— What needs to be done —
Every line from the one that includes "From Stdlib Require" to the end of the entries should be written out exactly, with the first and last included.

— Source data —
(** * horovod.tensorflow: gradient synchronisation and deferred allreduce

    A shallow embedding of [horovod/tensorflow/__init__.py]: the graph
    building functions [allreduce], [broadcast_global_variables],
    [DistributedOptimizer.compute_gradients] and the two session hooks,
    a run-time semantics for the TensorFlow operations they create, and
    the properties of the synchronisation layer. *)

From Stdlib Require Import Ascii String QArith Qround.
From stdpp Require Import gmap strings list fin_maps.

— Exercise result —
From Stdlib Require Import Ascii String QArith Qround.
From stdpp Require Import gmap strings list fin_maps.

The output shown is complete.